_Aim of the exercise_
When you reach the line containing "(inl v), s', l|]." in the entries below, please begin setting down lines exactly, stop only after the last one, and add nothing else.

_Data shown_
Lemma goes_ret {A} (a : A) : goes (jret a) (eq a).
Proof. intros s Hs. by exists a, s. Qed.
Lemma goes_any {A} (m : job A) P : goes m P -> goes m (fun _ => True).
Proof. intros Hm s Hs. destruct (Hm s Hs) as (a & s' & ? & ? & _). by exists a, s'. Qed.
Lemma goes_get_sc : goes get_sc kept.
Proof. intros s Hs. exists (LSc s), s. split; [done|]. split; [done|]. apply Hs. Qed.
Lemma goes_get_md : goes get_md (eq md).
Proof. intros s Hs. exists (LMd s), s. split; [done|]. split; [done|]. by destruct Hs. Qed.
Lemma goes_change f : (forall x, kept x -> kept (f x)) -> goes (change f) (fun _ => True).
Proof. intros Hf s [E Hs]. eexists tt, _. split; [done|]. split; [split; [done|by apply Hf]|done]. Qed.
Lemma goes_put x : kept x -> goes (put_sc x) (fun _ => True).
Proof. intros Hx s [E Hs]. by eexists tt, _. Qed.
Lemma goes_emit e : goes (emit e) (fun _ => True).
Proof. intros s [E Hs]. by eexists tt, _. Qed.
Lemma goes_cond type status reason message : goes (set_cond w type status reason message) (fun _ => True).
Proof. apply goes_change. by intros x Hx. Qed.

Lemma adds_bind {A B} (m : job A) (k : A -> job B) : adds m -> (forall a, adds (k a)) -> adds (jbind m k).
Proof.
  intros Hm Hk s. destruct (Hm s) as ([v|a] & s' & l & E & El); unfold jbind; rewrite E; simpl; [by exists (inl v), s', l|].
  destruct (Hk a s') as (r & s2 & l2 & E2 & El2). exists r, s2, (l ++ l2). by rewrite El2, El, app_assoc.
Qed.
Lemma adds_none {A} (m : job A) : (forall s, exists r s', m s = Done (r, s') /\ LLog s' = LLog s) -> adds m.
Proof. intros Hm s. destruct (Hm s) as (r & s' & E & El). exists r, s', []. by rewrite app_nil_r. Qed.
Lemma adds_emit e : adds (emit e).
Proof. intros s. by eexists _, _, [e]. Qed.

Lemma ends_bind {A B} (m : job A) (k : A -> job B) : adds m -> (forall a, ends (k a)) -> ends (jbind m k).
Proof.
  intros Hm Hk s. destruct (Hm s) as ([v|a] & s' & l & E & El); unfold jbind; rewrite E; simpl; [by exists v, s', l|].
  destruct (Hk a s') as (v & s2 & l2 & E2 & El2). exists v, s2, (l ++ l2). by rewrite El2, El, app_assoc.
Qed.
Lemma ends_leave {A} v : ends (leave v : job A).
Proof. intros s. exists v, s, []. by rewrite app_nil_r. Qed.

Ltac adds_step :=
  repeat first [ apply adds_bind; [|intros ?] | apply adds_emit | (apply adds_none; intros ?; by eexists _, _) | case_match ].

Lemma ends_finish {A} before resolved every' : ends (finish (A := A) w before resolved every').
Proof.
  unfold finish. apply ends_bind; [unfold try_update_status; adds_step|]. intros written. repeat case_match; apply ends_leave.
Qed.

_Response to this task_
  intros Hm Hk s. destruct (Hm s) as ([v|a] & s' & l & E & El); unfold jbind; rewrite E; simpl; [by exists (inl v), s', l|].
  destruct (Hk a s') as (r & s2 & l2 & E2 & El2). exists r, s2, (l ++ l2). by rewrite El2, El, app_assoc.
Qed.
Lemma adds_none {A} (m : job A) : (forall s, exists r s', m s = Done (r, s') /\ LLog s' = LLog s) -> adds m.
Proof. intros Hm s. destruct (Hm s) as (r & s' & E & El). exists r, s', []. by rewrite app_nil_r. Qed.
Lemma adds_emit e : adds (emit e).
Proof. intros s. by eexists _, _, [e]. Qed.

Lemma ends_bind {A B} (m : job A) (k : A -> job B) : adds m -> (forall a, ends (k a)) -> ends (jbind m k).
Proof.
  intros Hm Hk s. destruct (Hm s) as ([v|a] & s' & l & E & El); unfold jbind; rewrite E; simpl; [by exists v, s', l|].
  destruct (Hk a s') as (v & s2 & l2 & E2 & El2). exists v, s2, (l ++ l2). by rewrite El2, El, app_assoc.
Qed.
Lemma ends_leave {A} v : ends (leave v : job A).
Proof. intros s. exists v, s, []. by rewrite app_nil_r. Qed.

Ltac adds_step :=
  repeat first [ apply adds_bind; [|intros ?] | apply adds_emit | (apply adds_none; intros ?; by eexists _, _) | case_match ].

Lemma ends_finish {A} before resolved every' : ends (finish (A := A) w before resolved every').
Proof.
  unfold finish. apply ends_bind; [unfold try_update_status; adds_step|]. intros written. repeat case_match; apply ends_leave.
Qed.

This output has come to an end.